You know COVID is over when you can smell ribs in Rayburn. Honored to make Texas ribs on Fly-In Day for my colleagues in D.C. one last time. #RibDay pic.twitter.com/4a5KZmFPXl
— Louie Gohmert (@replouiegohmert) July 18, 2022
When he arrived in Washington, he was assigned an office on the fifth floor of the Cannon Building, a horrible place ringed by a 2-foot-wide “gutter ledge” to catch rain. One day, he saw staffers crawling out windows to catch a smoke on the “balcony” and decided he’d set up his kettle grills there for quarterly cookouts.
He ran into a fire code hazard and had to stop for a while but started up again when he moved offices to Rayburn, which has a bigger outside balcony. By then, he had become famous for his ribs.

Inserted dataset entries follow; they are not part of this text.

(* ===== verification/Eth.v ===== *)
(** * Ethereum values and the go-ethereum functions the program calls

    The data ([common.Address], [common.Hash], [types.Transaction],
    [ethereum.CallMsg], [types.Receipt]) with the fields the program uses, and
    the library functions as the parameters of a type class.  [GoEthereumLaws]
    states the documented behaviour some theorems rely on; [refEth] is a
    concrete instance that satisfies it. *)

From Stdlib Require Import ZArith Lia.
From S2P Require Import Prelude GoLib.

Local Open Scope Z_scope.

(** ** Fixed-size byte strings, as big-endian numbers *)

Record word (n : Z) := Word {
  word_val : Z;
  word_ok : Is_true (bool_decide (0 <= word_val < 2 ^ n));
}.
Arguments Word {n} _ _.
Arguments word_val {n} _.

Lemma word_eq {n} (a b : word n) : word_val a = word_val b -> a = b.
Proof.
  destruct a as [x Hx], b as [y Hy]; simpl. intros ->. f_equal. apply proof_irrel.
Qed.

#[export] Instance word_eq_dec n : EqDecision (word n).
Proof.
  intros a b. destruct (decide (word_val a = word_val b)) as [E|E].
  - left. by apply word_eq.
  - right. by intros ->.
Defined.

Definition word_of {n} (z : Z) : option (word n) :=
  match decide (Is_true (bool_decide (0 <= z < 2 ^ n))) with
  | left H => Some (Word z H)
  | right _ => None
  end.

#[export] Instance word_countable n : Countable (word n).
Proof.
  apply (inj_countable word_val word_of). intros [z H]. unfold word_of; simpl.
  case_decide as Hd; [|done]. f_equal. by apply word_eq.
Defined.

Abbreviation address := (word 160).
Abbreviation hash := (word 256).

(** A private key, by its scalar. *)
Definition private_key := Z.

(** ** Transactions, calls and receipts *)

Record transaction := Transaction {
  tx_nonce : Z;
  tx_to : address;
  tx_value : Z;
  tx_gas_limit : Z;
  tx_gas_price : Z;
  tx_data : string;
}.

(** A signed transaction: what was signed, the sender that the signature
    recovers to, and the hash of the whole. *)
Record signed_tx := Signed {
  stx_tx : transaction;
  stx_from : address;
  stx_hash : hash;
}.

(** [ethereum.CallMsg]; [Value] is a pointer and may be nil. *)
Record call_msg := CallMsg {
  msg_from : address;
  msg_to : address;
  msg_value : option Z;
  msg_data : string;
}.

(** [types.Receipt]; [BlockNumber] and [EffectiveGasPrice] may be
    nil.  The logs are kept as the
    JSON text the program marshals them to. *)
Record receipt := Receipt {
  rcpt_status : Z;
  rcpt_block_number : option Z;
  rcpt_gas_used : Z;
  rcpt_effective_gas_price : option Z;
  rcpt_logs_json : result string;
}.

Definition ReceiptStatusFailed : Z := 0.

#[export] Instance transaction_eq_dec : EqDecision transaction.
Proof. solve_decision. Defined.
#[export] Instance signed_tx_eq_dec : EqDecision signed_tx.
Proof. solve_decision. Defined.

(** ** The library functions *)

Class GoEthereum := {
  Address_Hex : address -> string;
  HexToAddress : string -> address;
  IsHexAddress : string -> bool;
  Hash_Hex : hash -> string;
  HexToHash : string -> hash;
  PubkeyToAddress : private_key -> address;
  (** [types.SignTx(tx, types.NewEIP155Signer(chainID), key)] *)
  SignTx : Z -> transaction -> private_key -> result signed_tx;
}.

(** The lower-case hexadecimal text the schema's CHECK constraints demand:
    ["0x"] and [n] digits. *)
Definition lower_hex_char (c : ascii) : bool :=
  let n := nat_of_ascii c in in_range 48 57 n || in_range 97 102 n.

Definition hex_check (n : nat) (s : string) : bool :=
  HasPrefix s "0x" && Nat.eqb (String.length s) (n + 2) &&
  all_chars lower_hex_char (string_drop 2 s).

Definition lowerHex `{GoEthereum} (a : address) : string := ToLower (Address_Hex a).
Definition lowerHash `{GoEthereum} (h : hash) : string := ToLower (Hash_Hex h).

Class GoEthereumLaws `{GoEthereum} := {
  (** [Hex] prints ["0x"] and 40 digits, in some letter case. *)
  lowerHex_check a : hex_check 40 (lowerHex a) = true;
  lowerHash_check h : hex_check 64 (lowerHash h) = true;
  (** [HexToAddress] reads back what [Hex] prints, in any letter case. *)
  HexToAddress_lowerHex a : HexToAddress (lowerHex a) = a;
  HexToHash_lowerHash h : HexToHash (lowerHash h) = h;
  IsHexAddress_lowerHex a : IsHexAddress (lowerHex a) = true;
  (** A signature recovers to the address of the key that made it and does
      not change the transaction. *)
  SignTx_sound cid tx k s :
    SignTx cid tx k = Ok s -> stx_tx s = tx /\ stx_from s = PubkeyToAddress k;
}.

Lemma lowerHex_inj `{GoEthereumLaws} a b : lowerHex a = lowerHex b -> a = b.
Proof.
  intros E. rewrite <- (HexToAddress_lowerHex a), E. apply HexToAddress_lowerHex.
Qed.

Lemma lowerHash_inj `{GoEthereumLaws} a b : lowerHash a = lowerHash b -> a = b.
Proof.
  intros E. rewrite <- (HexToHash_lowerHash a), E. apply HexToHash_lowerHash.
Qed.

(** ** A concrete instance *)

Module RefEth.
(** The [n] low hexadecimal digits of [z], most significant first. *)
Fixpoint digits (n : nat) (z : Z) (acc : string) : string :=
  match n with
  | O => acc
  | S n' => digits n' (z / 16) (String (hex_digit (Z.to_nat (z mod 16))) acc)
  end.

Fixpoint value (s : string) (acc : Z) : Z :=
  match s with
  | EmptyString => acc
  | String c s' =>
      value s' (16 * acc + Z.of_nat (default 0%nat (from_hex_char c)))
  end.

Lemma value_digits n z acc a :
  0 <= z ->
  value (digits n z acc) a = value acc (16 ^ Z.of_nat n * a + z mod 16 ^ Z.of_nat n).
Proof.
  revert z acc a. induction n as [|n IH]; intros z acc a Hz.
  { simpl. f_equal. rewrite Z.mod_1_r. lia. }
  cbn [digits]. rewrite IH by (apply Z.div_pos; lia). cbn [value].
  rewrite hex_digit_from.
  2:{ pose proof (Z.mod_pos_bound z 16). lia. }
  simpl default. f_equal. rewrite Z2Nat.id by (apply Z.mod_pos_bound; lia).
  replace (Z.of_nat (S n)) with (Z.of_nat n + 1) by lia.
  rewrite Z.pow_add_r by lia. change (16 ^ 1) with 16.
  rewrite (Z.mul_comm (16 ^ Z.of_nat n) 16), Z.rem_mul_r by lia. lia.
Qed.

Lemma digits_check n z acc :
  all_chars lower_hex_char acc = true ->
  all_chars lower_hex_char (digits n z acc) = true.
Proof.
  revert z acc. induction n as [|n IH]; intros z acc Hacc; [done|].
  cbn [digits]. apply IH. cbn [all_chars]. rewrite Hacc, andb_true_r.
  pose proof (Z.mod_pos_bound z 16). assert (Z.to_nat (z mod 16) < 16)%nat as Hm by lia.
  revert Hm. generalize (Z.to_nat (z mod 16)). intros m Hm.
  do 16 (destruct m as [|m]; [reflexivity|]). lia.
Qed.

Lemma digits_length n z acc :
  String.length (digits n z acc) = (n + String.length acc)%nat.
Proof.
  revert z acc. induction n as [|n IH]; intros z acc; [done|].
  cbn [digits]. rewrite IH. simpl. lia.
Qed.

Lemma lower_hex_lower s : all_chars lower_hex_char s = true -> ToLower s = s.
Proof.
  induction s as [|c s IH]; [done|]. cbn. intros [Hc Hs]%andb_true_iff.
  change (map_string lower_ascii s) with (ToLower s). rewrite IH by done. f_equal.
  revert Hc. destruct c as [[] [] [] [] [] [] [] []]; vm_compute; congruence.
Qed.

Program Definition word_mod (n : Z) (Hn : 0 <= n) (z : Z) : word n :=
  Word (z mod 2 ^ n) _.
Next Obligation.
  intros n Hn z. apply bool_decide_pack, Z.mod_pos_bound. lia.
Qed.

Lemma word_mod_val {n} (Hn : 0 <= n) (w : word n) z :
  z = word_val w -> word_mod n Hn z = w.
Proof.
  intros ->. apply word_eq. simpl. apply Z.mod_small.
  apply (bool_decide_unpack _ (word_ok _ w)).
Qed.

Definition print (n : nat) (z : Z) : string := "0x" +:+ digits n z "".
Definition parse (s : string) : Z := value (TrimPrefix s "0x") 0.

Lemma print_lower n z : ToLower (print n z) = print n z.
Proof.
  change (ToLower (print n z))
    with (String "0" (String "x" (ToLower (digits n z "")))).
  by rewrite lower_hex_lower by by apply digits_check.
Qed.

Lemma print_check n z : hex_check n (print n z) = true.
Proof.
  change (print n z) with (String "0" (String "x" (digits n z ""))).
  unfold hex_check. rewrite (Nat.add_comm n 2). simpl.
  rewrite digits_length, digits_check by done.
  replace (n + String.length "" =? n)%nat with true
    by (symmetry; apply Nat.eqb_eq; simpl; lia).
  by destruct (digits n z "").
Qed.

Lemma parse_print n z : 0 <= z < 16 ^ Z.of_nat n -> parse (print n z) = z.
Proof.
  intros Hz. unfold parse.
  replace (TrimPrefix (print n z) "0x") with (digits n z "").
  - rewrite value_digits by lia. simpl. rewrite Z.mod_small; lia.
  - change (print n z) with (String "0" (String "x" (digits n z ""))).
    unfold TrimPrefix, HasPrefix. simpl. by destruct (digits n z "").
Qed.

Lemma range (n : Z) (w : word n) : 0 <= word_val w < 2 ^ n.
Proof. apply (bool_decide_unpack _ (word_ok _ w)). Qed.

Lemma nonneg160 : 0 <= 160.
Proof. lia. Qed.
Lemma nonneg256 : 0 <= 256.
Proof. lia. Qed.

Definition addr (z : Z) : address := word_mod 160 nonneg160 z.
Definition mkhash (z : Z) : hash := word_mod 256 nonneg256 z.

#[export] Instance refEth : GoEthereum := {
  Address_Hex a := print 40 (word_val a);
  HexToAddress s := addr (parse s);
  IsHexAddress s := hex_check 40 (ToLower s);
  Hash_Hex h := print 64 (word_val h);
  HexToHash s := mkhash (parse s);
  PubkeyToAddress k := addr k;
  SignTx cid tx k :=
    Ok {| stx_tx := tx; stx_from := addr k;
          stx_hash := mkhash (tx_nonce tx * 2 ^ 200 + tx_gas_limit tx * 2 ^ 168 + k) |};
}.

#[export] Instance refEthLaws : GoEthereumLaws.
Proof.
  split; unfold lowerHex, lowerHash;
    cbn [Address_Hex HexToAddress Hash_Hex HexToHash PubkeyToAddress SignTx refEth].
  - intros a. rewrite print_lower. apply print_check.
  - intros h. rewrite print_lower. apply print_check.
  - intros a. rewrite print_lower, parse_print; [by apply word_mod_val|apply range].
  - intros h. rewrite print_lower, parse_print; [by apply word_mod_val|apply range].
  - intros a. cbn [IsHexAddress refEth]. rewrite !print_lower. apply print_check.
  - by intros cid tx k s [= <-].
Qed.
End RefEth.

Former President George W. Bush once pleaded for some. “Hey, I keep hearing all these people talking about how good your ribs are. How come I’ve never had any?” the fellow Texan told Gohmert.
The next time he cooked, Gohmert filled two pans and personally carried them to the White House, where he was met by Bush’s chef, chief of staff, and national security adviser. “I felt a little weird,” he said, “showing up with two aluminum pans of meat.”
But, he added, “the next time I saw Bush, he said, ‘Those ribs are incredible.'”
How incredible? Well, former New York Democratic Rep. Louise Slaughter once took some home, and her vegetarian husband ate them, confessing, “Oh, I can eat those.”
After COVID-19 sidelined his cookouts, Gohmert this week delivered what may have been his last batch of ribs to applause in the House Republican and Democratic cloakrooms right off the House floor.
Not surprisingly, a few friends urged him to open a BBQ shop after his final term is up and seize on Washington’s huge catering business. Some even offered to fund a “Louie’s BBQ.”
“I had a couple of people say, ‘We want to be your first customers,’” said the 68-year-old Gohmert, who recently lost out in the election for Texas attorney general.
But it sounds like he’s going to stick to cooking for friends — and frenemies. “There’s still nothing in it for me other than the pleasure of making people happy.”